▶ [What you should do]
Across the entries below, how many lines include the word "unfold"? Reply with only the number.

▶ [Available data]
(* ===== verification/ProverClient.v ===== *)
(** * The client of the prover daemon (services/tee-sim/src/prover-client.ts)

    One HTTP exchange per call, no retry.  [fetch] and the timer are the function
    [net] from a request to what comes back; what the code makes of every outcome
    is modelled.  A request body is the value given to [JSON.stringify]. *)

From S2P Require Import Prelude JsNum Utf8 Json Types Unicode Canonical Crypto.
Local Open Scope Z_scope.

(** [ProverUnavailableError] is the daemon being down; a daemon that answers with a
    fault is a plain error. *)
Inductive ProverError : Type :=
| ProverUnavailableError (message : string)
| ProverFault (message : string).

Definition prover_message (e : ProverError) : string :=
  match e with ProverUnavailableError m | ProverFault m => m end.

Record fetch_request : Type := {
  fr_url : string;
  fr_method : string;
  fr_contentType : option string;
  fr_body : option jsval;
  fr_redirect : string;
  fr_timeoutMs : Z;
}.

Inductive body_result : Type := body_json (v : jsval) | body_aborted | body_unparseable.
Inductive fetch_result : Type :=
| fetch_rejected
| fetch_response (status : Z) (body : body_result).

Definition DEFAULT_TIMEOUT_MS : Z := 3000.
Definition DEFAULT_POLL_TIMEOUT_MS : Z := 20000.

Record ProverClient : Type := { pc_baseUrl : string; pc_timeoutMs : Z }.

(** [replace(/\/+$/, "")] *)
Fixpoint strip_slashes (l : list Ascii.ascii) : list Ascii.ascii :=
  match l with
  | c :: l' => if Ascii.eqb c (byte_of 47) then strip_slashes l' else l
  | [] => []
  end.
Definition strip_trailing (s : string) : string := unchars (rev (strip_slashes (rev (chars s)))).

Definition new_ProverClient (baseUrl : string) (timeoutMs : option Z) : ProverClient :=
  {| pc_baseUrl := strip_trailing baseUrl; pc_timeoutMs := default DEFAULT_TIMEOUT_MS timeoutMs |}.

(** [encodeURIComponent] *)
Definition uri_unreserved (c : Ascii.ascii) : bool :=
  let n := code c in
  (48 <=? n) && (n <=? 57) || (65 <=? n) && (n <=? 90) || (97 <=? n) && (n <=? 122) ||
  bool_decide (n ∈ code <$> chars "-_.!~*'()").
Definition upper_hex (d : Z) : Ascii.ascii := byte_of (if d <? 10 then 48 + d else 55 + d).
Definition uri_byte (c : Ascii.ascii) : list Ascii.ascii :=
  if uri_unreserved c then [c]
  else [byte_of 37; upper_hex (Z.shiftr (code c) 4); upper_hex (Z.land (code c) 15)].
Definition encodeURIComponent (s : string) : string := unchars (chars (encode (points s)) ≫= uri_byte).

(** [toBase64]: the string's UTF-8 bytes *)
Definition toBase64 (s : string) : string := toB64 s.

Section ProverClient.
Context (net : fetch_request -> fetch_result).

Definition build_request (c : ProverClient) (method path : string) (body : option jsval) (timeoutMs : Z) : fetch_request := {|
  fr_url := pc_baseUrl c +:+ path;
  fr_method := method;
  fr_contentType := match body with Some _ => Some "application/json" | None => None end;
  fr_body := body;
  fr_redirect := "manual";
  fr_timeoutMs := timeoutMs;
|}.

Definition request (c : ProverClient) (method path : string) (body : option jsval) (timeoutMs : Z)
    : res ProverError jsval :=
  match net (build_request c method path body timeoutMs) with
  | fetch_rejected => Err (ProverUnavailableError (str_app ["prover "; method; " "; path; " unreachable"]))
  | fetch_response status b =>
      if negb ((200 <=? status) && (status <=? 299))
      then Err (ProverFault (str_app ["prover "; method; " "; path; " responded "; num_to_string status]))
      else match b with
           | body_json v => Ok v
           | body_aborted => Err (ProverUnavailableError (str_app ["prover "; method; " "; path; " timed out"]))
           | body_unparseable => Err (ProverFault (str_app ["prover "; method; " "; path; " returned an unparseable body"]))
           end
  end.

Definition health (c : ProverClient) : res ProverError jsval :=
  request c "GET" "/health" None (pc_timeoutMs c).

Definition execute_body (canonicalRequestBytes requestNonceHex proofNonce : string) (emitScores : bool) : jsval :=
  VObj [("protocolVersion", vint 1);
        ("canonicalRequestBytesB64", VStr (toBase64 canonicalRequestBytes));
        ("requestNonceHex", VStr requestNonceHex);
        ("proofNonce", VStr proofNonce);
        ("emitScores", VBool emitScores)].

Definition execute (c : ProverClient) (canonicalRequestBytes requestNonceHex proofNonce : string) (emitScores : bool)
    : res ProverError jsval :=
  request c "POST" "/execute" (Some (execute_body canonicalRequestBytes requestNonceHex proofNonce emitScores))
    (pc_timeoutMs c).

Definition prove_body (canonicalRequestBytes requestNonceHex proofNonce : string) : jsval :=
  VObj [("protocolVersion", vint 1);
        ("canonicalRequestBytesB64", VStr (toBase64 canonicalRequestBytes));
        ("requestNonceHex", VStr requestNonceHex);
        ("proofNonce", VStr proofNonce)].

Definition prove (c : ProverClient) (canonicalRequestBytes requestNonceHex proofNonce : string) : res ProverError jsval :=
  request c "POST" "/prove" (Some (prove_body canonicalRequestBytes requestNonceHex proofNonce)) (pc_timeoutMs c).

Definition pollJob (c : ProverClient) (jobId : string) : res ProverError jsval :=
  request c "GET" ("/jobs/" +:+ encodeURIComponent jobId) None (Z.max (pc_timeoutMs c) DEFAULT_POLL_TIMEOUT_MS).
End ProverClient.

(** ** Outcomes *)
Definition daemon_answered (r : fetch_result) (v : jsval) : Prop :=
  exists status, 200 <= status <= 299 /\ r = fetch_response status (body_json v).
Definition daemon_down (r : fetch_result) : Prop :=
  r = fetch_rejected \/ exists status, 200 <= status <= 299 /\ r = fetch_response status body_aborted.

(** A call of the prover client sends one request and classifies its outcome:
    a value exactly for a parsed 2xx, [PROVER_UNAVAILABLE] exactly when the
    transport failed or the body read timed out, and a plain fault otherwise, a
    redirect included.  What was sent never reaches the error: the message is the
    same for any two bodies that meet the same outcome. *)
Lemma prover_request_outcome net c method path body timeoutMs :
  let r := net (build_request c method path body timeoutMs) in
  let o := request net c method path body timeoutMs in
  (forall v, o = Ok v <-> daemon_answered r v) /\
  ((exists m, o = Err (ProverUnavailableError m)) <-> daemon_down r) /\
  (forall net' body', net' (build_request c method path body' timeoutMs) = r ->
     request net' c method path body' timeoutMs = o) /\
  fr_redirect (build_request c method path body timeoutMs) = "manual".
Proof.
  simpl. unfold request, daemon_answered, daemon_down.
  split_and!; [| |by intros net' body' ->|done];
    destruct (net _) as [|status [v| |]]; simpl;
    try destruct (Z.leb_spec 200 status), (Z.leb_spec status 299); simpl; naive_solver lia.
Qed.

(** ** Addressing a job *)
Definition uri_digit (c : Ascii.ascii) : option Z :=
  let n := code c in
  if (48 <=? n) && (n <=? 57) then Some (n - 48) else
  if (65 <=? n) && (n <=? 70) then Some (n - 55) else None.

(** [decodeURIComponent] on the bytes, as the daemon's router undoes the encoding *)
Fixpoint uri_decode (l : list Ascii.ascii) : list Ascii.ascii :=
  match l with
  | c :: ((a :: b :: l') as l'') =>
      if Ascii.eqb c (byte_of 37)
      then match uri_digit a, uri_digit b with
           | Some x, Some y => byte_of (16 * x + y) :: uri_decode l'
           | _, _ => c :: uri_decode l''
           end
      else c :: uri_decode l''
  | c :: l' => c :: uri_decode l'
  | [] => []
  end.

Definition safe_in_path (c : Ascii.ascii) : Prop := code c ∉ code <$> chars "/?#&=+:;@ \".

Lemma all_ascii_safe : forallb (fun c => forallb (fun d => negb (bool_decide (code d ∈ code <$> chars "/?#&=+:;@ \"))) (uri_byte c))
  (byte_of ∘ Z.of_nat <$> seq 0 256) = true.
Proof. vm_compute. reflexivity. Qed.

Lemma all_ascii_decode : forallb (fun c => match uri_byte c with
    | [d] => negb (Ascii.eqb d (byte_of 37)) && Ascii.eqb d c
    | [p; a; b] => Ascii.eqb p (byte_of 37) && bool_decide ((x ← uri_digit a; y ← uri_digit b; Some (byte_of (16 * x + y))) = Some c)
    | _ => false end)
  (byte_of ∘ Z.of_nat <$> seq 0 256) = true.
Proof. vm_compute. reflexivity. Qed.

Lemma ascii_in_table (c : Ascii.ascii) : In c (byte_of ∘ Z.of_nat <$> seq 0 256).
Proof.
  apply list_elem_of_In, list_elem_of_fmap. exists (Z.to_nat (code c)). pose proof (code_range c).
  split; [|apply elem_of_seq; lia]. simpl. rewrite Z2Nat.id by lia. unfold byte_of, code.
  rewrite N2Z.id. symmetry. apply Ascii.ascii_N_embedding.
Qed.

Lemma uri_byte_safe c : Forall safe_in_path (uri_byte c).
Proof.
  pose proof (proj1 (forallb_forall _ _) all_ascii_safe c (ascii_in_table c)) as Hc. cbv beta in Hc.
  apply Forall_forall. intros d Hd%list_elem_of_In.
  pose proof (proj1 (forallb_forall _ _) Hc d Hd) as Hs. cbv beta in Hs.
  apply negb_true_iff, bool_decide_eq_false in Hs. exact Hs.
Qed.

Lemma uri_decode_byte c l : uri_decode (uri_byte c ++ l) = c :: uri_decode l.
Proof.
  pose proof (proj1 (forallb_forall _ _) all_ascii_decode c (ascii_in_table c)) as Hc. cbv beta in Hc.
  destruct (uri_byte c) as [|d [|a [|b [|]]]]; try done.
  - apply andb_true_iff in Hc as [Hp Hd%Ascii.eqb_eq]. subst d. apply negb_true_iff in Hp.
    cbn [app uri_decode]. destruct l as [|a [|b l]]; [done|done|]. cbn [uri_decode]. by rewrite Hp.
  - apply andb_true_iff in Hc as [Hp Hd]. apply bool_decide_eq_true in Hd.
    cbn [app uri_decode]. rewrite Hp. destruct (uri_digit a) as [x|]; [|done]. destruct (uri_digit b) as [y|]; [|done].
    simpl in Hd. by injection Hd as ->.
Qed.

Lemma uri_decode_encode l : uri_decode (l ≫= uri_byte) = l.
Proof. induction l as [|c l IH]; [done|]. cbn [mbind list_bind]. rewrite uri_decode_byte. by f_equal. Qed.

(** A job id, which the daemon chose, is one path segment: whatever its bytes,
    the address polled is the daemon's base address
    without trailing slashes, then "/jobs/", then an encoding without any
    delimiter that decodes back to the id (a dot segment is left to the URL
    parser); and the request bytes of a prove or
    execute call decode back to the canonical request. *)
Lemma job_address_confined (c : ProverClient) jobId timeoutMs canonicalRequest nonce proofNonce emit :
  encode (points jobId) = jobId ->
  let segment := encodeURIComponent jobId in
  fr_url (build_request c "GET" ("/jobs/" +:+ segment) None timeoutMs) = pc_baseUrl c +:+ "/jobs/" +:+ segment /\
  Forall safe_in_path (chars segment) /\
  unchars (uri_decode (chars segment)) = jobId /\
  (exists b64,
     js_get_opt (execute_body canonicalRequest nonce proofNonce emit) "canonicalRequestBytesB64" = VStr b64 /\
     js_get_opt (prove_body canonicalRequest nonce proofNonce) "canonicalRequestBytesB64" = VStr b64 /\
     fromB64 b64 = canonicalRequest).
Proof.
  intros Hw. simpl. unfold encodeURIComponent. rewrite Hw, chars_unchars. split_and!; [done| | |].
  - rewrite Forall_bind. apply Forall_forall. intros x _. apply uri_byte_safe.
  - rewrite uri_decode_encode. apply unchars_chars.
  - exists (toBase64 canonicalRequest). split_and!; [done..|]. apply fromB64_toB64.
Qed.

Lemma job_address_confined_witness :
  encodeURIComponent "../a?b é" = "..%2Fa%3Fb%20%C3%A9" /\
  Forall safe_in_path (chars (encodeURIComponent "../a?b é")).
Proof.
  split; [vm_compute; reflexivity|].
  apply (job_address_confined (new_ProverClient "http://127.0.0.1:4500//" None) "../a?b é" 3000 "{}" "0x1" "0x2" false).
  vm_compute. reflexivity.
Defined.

...

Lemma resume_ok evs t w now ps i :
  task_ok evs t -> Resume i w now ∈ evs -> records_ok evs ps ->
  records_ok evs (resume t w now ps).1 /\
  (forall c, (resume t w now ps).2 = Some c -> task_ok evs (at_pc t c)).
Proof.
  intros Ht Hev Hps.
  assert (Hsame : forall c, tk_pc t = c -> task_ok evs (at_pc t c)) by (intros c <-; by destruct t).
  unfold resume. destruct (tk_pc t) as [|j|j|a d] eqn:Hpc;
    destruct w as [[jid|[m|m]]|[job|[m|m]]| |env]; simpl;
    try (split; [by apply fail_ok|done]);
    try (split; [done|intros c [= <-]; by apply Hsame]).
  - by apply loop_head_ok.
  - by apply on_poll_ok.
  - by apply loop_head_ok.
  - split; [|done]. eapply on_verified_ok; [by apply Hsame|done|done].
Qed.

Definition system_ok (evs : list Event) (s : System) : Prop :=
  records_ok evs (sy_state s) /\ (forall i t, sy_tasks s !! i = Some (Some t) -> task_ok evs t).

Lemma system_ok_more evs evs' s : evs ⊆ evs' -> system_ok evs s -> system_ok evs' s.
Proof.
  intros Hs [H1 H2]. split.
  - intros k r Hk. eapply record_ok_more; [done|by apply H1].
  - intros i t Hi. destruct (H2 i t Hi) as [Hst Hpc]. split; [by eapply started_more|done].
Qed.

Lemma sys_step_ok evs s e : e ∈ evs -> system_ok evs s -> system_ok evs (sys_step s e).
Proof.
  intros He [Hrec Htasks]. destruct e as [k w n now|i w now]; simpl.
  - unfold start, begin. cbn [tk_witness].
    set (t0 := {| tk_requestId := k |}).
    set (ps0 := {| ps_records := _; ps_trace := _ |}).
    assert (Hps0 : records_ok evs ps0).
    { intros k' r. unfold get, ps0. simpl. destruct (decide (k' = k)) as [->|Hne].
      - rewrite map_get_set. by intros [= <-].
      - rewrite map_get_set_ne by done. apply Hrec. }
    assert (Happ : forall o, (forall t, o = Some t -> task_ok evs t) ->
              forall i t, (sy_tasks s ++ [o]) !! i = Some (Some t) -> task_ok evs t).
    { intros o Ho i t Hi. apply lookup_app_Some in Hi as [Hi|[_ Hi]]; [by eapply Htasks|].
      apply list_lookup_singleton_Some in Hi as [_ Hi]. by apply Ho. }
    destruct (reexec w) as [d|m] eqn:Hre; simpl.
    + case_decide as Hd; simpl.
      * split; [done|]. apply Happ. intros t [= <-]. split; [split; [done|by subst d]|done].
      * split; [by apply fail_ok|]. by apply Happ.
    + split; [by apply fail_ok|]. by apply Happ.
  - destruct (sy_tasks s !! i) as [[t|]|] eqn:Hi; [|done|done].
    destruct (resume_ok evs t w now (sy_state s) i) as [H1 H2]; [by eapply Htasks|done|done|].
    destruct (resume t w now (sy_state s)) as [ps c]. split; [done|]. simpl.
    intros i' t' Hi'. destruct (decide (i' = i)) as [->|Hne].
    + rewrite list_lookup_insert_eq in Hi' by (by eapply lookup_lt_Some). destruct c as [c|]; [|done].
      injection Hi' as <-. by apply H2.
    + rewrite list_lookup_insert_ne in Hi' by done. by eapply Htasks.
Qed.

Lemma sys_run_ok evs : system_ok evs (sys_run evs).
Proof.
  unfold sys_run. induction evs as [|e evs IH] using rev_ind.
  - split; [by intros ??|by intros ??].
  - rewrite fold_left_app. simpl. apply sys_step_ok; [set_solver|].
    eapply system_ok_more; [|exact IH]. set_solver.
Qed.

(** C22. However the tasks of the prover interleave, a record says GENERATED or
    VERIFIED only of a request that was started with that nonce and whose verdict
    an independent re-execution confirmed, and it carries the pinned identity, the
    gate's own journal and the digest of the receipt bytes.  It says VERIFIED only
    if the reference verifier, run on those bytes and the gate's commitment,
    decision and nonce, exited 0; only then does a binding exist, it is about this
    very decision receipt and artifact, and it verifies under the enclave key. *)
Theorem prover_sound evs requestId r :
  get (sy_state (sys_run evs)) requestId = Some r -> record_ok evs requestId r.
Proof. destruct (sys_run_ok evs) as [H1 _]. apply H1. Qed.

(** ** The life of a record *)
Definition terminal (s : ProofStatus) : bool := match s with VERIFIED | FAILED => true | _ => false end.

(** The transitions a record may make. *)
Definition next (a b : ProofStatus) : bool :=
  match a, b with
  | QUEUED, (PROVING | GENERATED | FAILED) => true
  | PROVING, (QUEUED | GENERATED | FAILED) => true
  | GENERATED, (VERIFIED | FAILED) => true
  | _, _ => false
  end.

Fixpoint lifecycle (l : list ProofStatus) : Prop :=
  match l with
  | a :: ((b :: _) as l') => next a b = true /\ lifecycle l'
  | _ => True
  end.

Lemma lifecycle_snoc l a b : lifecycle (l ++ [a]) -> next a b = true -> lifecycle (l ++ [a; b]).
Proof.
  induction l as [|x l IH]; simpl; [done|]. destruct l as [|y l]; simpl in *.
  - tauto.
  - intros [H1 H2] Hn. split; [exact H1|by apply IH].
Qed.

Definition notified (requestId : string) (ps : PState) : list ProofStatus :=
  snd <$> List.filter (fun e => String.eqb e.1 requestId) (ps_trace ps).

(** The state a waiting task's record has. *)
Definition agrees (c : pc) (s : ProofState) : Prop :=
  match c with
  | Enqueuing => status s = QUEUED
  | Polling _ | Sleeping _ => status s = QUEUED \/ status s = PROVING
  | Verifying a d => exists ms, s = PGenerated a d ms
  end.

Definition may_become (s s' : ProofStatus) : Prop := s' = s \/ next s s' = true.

▶ [The answer]
7